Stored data
---+---
Lemma wanted_handover id pending m key :
  Inv m → handover m !! id = Some pending → wanted (finishHandover id pending m) key = wanted m key.
Proof.
  intros I Hh. unfold finishHandover. set (m1 := setHandover _ _).
  assert (Inv m1) as I1.
  { apply Inv_setHandover; [done|]. intros id' [? [_ ?]%lookup_delete_Some]. apply I. eauto. }
  destruct (vips m !! key) as [id'|] eqn:Hv.
  2:{ unfold updRec. destruct (recs m1 !! id); unfold wanted; simpl; by rewrite Hv. }
  destruct (decide (id' = id)) as [->|Hne].
  - rewrite (wanted_update key); [|done|done|by apply lookup_delete_eq]. rewrite decide_True by done.
    unfold wanted. by rewrite Hv, Hh.
  - unfold updRec. destruct (recs m1 !! id); unfold wanted; simpl; rewrite Hv; simpl;
      rewrite lookup_delete_ne by done; destruct (handover m !! id'); try done.
    by rewrite lookup_insert_ne.
Qed.

Lemma wanted_turn id r r' acts m key :
  recs m !! id = Some r → turn (cancelled m) r acts r' →
  wanted (foldr (λ a, record {| log_key := rec_key r; log_id := id; log_action := a |})
            (setRec id r' m) acts) key = wanted m key.
Proof.
  intros Hr Ht. assert (wanted (setRec id r' m) key = wanted m key) as <-.
  { eapply wanted_setRec; [done..|]. inversion Ht; subst; try done;
      unfold attemptDelete; by destruct ok. }
  clear Ht. induction acts as [|ac acts IH]; simpl; [done|]. by rewrite <- IH.
Qed.

Lemma wanted_ReconcileAll m key : wanted (ReconcileAll m) key = wanted m key.
Proof.
  unfold ReconcileAll. induction (snd <$> map_to_list (vips m)) as [|id ids IH]; simpl; [done|].
  by rewrite wanted_updRec.
Qed.


End Manager.

(** ** A concrete run: deleted, recreated while the deletion fails, then done *)
Module ManagerExamples.
Import Manager.

Definition vip (uid : string) : VirtualIP :=
  {| vip_Namespace := "ns"; vip_Name := "web"; vip_UID := uid; vip_Generation := 1;
     vip_DeletionTimestamp := None;
     vip_Spec := {| spec_Address := "10.0.0.1"; spec_Port := 80; spec_Protocol := ProtocolTCP;
                    spec_EncapType := ""; spec_DSCP := None; spec_Backends := [];
                    spec_HealthCheck := None |};
     vip_Status := empty_status |}.

(** The turn of reconciler [id] given by what it does. *)
Definition turned (id : nat) (r' : vipReconciler) (acts : list action) (m : Manager) : Manager :=
  foldr (λ a, record {| log_key := "ns/web"; log_id := id; log_action := a |}) (setRec id r' m) acts.
Definition theRec (id : nat) (m : Manager) : vipReconciler :=
  default (newVIPReconciler "") (recs m !! id).

Definition m1 : Manager := OnVIPUpdate (vip "u1") NewManager.
Definition m2 : Manager := turned 0 (theRec 0 m1) [Reconciled] m1.
Definition m3 : Manager := OnVIPUpdate (vip "u2") (OnVIPDelete (vip "u1") m2).
Definition m4 : Manager :=
  turned 0 (attemptDelete (theRec 0 m3) [] (vip "u1") false) [DeleteTried false] m3.
Definition m5 : Manager :=
  turned 0 (attemptDelete (theRec 0 m4) [] (vip "u1") true) [DeleteTried true] m4.
Definition m5' : Manager := onVIPReconcilerStopped "ns/web" 0 (setRec 0 (finishRec (theRec 0 m5)) m5).
Definition m6 : Manager := finishHandover 1 (vip "u2") m5'.
Definition m7 : Manager := turned 1 (theRec 1 m6) [Reconciled] m6.

Lemma reach_m3 : rtc mstep NewManager m3.
Proof.
  eapply rtc_l; [apply (step_update (vip "u1"))|].
  eapply rtc_l; [apply (step_turn 0 (theRec 0 m1) (theRec 0 m1) [Reconciled] m1); try reflexivity;
                 apply (turn_tick _ (theRec 0 m1))|].
  eapply rtc_l; [apply (step_delete (vip "u1"))|]. apply rtc_once, step_update.
Qed.

Lemma reach_m5' : rtc mstep NewManager m5'.
Proof.
  etrans; [exact reach_m3|].
  eapply rtc_l; [apply (step_turn 0 (theRec 0 m3) (attemptDelete (theRec 0 m3) [] (vip "u1") false)
                   [DeleteTried false] m3); try reflexivity;
                 apply (turn_event _ (theRec 0 m3) (vip "u1") [] false); reflexivity|].
  eapply rtc_l; [apply (step_turn 0 (theRec 0 m4) (attemptDelete (theRec 0 m4) [] (vip "u1") true)
                   [DeleteTried true] m4); try reflexivity;
                 apply (turn_retry _ (theRec 0 m4) (vip "u1") true); reflexivity|].
  apply rtc_once. apply (step_stopped 0 (theRec 0 m5) m5); reflexivity.
Qed.

Lemma reach_m6 : rtc mstep NewManager m6.
Proof. eapply rtc_r; [exact reach_m5'|]. apply (step_handover 1 (vip "u2") m5'). reflexivity. Qed.

Lemma step_m7 : mstep m6 m7.
Proof.
  apply (step_turn 1 (theRec 1 m6) (theRec 1 m6) [Reconciled] m6); try reflexivity.
  apply (turn_tick _ (theRec 1 m6)).
Qed.

Lemma manager_single_owner_witness :
  vips m6 !! "ns/web" = Some 1 ∧ deleting m6 !! "ns/web" = None.
Proof.
  split; [reflexivity|]. destruct (manager_single_owner m6 reach_m6) as [Hd _]. apply Hd.
  by exists 1.
Defined.

(** The second attempt of the reconciler came after a failed one. *)
Definition tried (ok : bool) : logEntry := {| log_key := "ns/web"; log_id := 0; log_action := DeleteTried ok |}.
Definition reconciled (id : nat) : logEntry := {| log_key := "ns/web"; log_id := id; log_action := Reconciled |}.
Lemma manager_no_stale_work_witness :
  log_id (tried false) ≤ log_id (tried true) ∧
  (false = false ∧ ∃ ok', log_action (tried true) = DeleteTried ok').
Proof.
  destruct (manager_no_stale_work m7 [reconciled 1; tried true] (tried false) [reconciled 0] (tried true))
    as [Hle Hact].
  - eapply rtc_r; [exact reach_m6|exact step_m7].
  - reflexivity.
  - right. apply list_elem_of_singleton. reflexivity.
  - reflexivity.
  - split; [exact Hle|]. apply Hact; reflexivity.
Defined.


(** The callback of a finished deletion gives the recreated reconciler its
    queued VIP only after releasing the manager's lock: an update of the same
    VIP handled in between is overwritten by the older queued one, and no
    later step brings it back: the manager's state is a reachable one with
    nothing in flight whose reconciler holds the old VIP. *)
Theorem handover_loses_update :
  rtc mstep NewManager m5' ∧
  mstep m5' (OnVIPUpdate (vip "u3") m5') ∧
  mstep (OnVIPUpdate (vip "u3") m5') (finishHandover 1 (vip "u2") (OnVIPUpdate (vip "u3") m5')) ∧
  let m := finishHandover 1 (vip "u2") (OnVIPUpdate (vip "u3") m5') in
  handover m = ∅ ∧ pendingRecreates m = ∅ ∧ wanted m "ns/web" = Some (vip "u2").
Proof.
  split; [exact reach_m5'|]. split; [apply step_update|].
  split; [apply step_handover; reflexivity|]. by vm_compute.
Qed.

End ManagerExamples.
---+---
§ INSTRUCTIONS TO FOLLOW
Which lines run from the one containing "split; [apply step_handover;" to the final line of the entries? Return those lines exactly, and only those.

§ SOLUTION TO THIS PROBLEM
  split; [apply step_handover; reflexivity|]. by vm_compute.
Qed.

End ManagerExamples.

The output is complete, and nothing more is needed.